• _BRIEF_
Would you please copy every line from the records that contains the word "mkValueSource"?

*** DATA Section Begins ***

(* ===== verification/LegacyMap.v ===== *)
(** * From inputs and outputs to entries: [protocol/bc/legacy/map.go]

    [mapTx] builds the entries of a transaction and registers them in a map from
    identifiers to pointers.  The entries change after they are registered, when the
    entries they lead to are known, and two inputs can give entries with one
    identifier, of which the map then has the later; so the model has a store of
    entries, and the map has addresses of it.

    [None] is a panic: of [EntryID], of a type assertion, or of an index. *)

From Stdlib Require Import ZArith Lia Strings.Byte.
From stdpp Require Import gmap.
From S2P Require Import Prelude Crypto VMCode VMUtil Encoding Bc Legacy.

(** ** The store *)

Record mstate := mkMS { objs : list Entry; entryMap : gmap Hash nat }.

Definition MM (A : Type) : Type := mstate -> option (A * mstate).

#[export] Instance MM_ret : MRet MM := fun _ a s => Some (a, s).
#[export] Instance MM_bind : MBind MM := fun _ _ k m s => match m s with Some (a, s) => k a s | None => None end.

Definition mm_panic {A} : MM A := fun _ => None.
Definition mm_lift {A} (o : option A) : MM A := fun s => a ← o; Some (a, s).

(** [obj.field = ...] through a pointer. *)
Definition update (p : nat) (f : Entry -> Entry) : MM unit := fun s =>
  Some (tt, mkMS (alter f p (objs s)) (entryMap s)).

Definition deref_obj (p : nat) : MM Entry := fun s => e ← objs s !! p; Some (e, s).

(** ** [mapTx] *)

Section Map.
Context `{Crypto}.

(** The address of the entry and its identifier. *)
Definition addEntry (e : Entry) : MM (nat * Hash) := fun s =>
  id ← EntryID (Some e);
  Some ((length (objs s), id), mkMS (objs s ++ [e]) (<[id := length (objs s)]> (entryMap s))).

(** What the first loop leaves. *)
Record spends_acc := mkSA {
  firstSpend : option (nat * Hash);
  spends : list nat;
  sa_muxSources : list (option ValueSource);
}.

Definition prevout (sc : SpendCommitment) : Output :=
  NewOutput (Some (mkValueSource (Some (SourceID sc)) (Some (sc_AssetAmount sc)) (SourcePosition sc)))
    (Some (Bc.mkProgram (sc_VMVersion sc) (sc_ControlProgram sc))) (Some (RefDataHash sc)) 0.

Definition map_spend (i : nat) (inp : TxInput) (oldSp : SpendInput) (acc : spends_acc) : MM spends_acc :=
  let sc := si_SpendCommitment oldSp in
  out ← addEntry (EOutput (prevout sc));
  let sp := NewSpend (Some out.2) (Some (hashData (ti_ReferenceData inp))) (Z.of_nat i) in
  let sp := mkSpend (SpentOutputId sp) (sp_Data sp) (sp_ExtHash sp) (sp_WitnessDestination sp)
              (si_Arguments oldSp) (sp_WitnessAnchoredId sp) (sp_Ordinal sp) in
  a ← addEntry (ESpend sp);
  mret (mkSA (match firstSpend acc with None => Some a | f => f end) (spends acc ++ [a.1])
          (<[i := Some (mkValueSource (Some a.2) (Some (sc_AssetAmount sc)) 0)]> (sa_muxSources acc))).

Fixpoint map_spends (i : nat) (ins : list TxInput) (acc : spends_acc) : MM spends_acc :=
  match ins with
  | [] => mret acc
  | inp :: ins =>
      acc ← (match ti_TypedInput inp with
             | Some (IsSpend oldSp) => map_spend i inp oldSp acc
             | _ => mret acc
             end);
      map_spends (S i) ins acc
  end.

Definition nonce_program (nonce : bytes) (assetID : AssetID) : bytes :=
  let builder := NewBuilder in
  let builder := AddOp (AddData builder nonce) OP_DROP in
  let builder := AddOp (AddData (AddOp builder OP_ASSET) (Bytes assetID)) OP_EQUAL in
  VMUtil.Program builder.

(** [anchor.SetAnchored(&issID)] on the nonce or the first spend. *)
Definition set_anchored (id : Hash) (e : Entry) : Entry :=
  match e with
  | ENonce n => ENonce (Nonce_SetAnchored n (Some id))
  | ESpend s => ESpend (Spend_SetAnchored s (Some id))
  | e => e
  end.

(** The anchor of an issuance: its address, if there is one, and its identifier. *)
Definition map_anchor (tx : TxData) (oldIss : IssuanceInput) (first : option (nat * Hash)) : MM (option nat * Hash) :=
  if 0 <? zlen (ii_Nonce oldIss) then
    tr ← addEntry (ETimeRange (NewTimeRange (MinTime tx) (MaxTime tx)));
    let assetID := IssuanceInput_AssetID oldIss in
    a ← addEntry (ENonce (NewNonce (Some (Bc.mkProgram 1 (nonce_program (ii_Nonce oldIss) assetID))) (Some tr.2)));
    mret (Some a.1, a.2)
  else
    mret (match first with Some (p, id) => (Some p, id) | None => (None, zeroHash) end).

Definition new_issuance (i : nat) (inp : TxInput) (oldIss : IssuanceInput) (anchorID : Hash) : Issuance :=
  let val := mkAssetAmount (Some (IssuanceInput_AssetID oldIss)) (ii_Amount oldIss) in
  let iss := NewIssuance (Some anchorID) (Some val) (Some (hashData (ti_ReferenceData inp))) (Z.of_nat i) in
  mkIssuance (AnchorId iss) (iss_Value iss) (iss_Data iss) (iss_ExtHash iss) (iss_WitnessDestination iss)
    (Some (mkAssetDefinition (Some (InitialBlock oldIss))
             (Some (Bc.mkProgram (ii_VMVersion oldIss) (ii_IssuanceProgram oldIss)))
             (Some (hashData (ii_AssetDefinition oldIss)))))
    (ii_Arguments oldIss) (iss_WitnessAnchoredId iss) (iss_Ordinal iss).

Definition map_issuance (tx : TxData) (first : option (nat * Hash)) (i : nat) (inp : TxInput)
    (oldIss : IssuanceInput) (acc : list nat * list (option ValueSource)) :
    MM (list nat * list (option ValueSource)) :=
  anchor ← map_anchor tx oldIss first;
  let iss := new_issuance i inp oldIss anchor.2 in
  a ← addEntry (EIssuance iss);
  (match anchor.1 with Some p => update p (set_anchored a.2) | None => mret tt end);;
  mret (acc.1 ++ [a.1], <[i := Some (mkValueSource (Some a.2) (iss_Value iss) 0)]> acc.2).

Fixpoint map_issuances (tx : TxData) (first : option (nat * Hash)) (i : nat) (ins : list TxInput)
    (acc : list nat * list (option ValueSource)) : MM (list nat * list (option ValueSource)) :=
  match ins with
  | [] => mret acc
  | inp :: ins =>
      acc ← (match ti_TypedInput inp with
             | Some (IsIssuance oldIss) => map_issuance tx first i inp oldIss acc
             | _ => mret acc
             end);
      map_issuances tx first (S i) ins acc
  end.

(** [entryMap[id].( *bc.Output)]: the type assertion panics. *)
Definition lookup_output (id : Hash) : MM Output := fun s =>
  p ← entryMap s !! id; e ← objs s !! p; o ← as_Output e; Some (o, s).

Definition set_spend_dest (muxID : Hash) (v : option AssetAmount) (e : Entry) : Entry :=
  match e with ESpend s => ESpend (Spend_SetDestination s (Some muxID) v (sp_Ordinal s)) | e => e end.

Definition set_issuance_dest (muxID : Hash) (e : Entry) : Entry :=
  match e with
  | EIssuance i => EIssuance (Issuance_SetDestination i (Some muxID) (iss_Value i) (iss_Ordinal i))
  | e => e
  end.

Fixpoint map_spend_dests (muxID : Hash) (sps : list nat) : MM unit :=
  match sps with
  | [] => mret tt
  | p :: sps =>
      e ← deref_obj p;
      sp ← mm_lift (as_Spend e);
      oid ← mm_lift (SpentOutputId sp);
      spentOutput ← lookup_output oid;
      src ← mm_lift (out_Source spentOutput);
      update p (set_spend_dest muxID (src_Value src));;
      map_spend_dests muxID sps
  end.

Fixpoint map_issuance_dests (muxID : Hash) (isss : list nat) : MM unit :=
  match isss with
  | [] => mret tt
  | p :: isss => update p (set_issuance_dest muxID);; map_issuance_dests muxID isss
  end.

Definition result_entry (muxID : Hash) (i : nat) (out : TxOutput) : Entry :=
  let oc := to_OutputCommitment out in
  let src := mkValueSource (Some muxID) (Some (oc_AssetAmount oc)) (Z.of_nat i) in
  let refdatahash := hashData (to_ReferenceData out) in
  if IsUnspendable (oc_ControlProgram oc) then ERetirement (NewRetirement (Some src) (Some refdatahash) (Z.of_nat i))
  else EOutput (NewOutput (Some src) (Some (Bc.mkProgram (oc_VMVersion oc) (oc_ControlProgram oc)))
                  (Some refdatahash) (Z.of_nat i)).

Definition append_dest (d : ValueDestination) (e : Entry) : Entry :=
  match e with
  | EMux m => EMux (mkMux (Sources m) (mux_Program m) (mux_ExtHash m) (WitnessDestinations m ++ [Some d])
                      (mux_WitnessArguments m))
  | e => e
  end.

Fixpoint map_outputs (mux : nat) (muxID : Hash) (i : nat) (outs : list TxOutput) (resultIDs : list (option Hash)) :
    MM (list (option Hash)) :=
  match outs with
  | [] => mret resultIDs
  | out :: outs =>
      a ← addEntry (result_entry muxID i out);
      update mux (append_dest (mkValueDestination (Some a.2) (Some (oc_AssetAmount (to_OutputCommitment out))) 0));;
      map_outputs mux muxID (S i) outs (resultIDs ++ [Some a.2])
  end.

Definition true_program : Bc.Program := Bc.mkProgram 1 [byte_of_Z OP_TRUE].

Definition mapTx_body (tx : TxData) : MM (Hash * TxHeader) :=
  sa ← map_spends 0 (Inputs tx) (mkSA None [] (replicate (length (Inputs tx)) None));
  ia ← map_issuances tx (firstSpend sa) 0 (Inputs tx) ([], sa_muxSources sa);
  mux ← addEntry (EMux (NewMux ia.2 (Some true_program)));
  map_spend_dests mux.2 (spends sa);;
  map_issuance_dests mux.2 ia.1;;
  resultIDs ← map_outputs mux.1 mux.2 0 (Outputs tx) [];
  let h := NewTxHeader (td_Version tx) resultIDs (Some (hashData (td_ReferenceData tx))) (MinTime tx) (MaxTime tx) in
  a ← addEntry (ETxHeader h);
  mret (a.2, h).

*** DATA Section Ends ***

• _EXERCISE ANSWER_
  NewOutput (Some (mkValueSource (Some (SourceID sc)) (Some (sc_AssetAmount sc)) (SourcePosition sc)))
          (<[i := Some (mkValueSource (Some a.2) (Some (sc_AssetAmount sc)) 0)]> (sa_muxSources acc))).
  mret (acc.1 ++ [a.1], <[i := Some (mkValueSource (Some a.2) (iss_Value iss) 0)]> acc.2).
  let src := mkValueSource (Some muxID) (Some (oc_AssetAmount oc)) (Z.of_nat i) in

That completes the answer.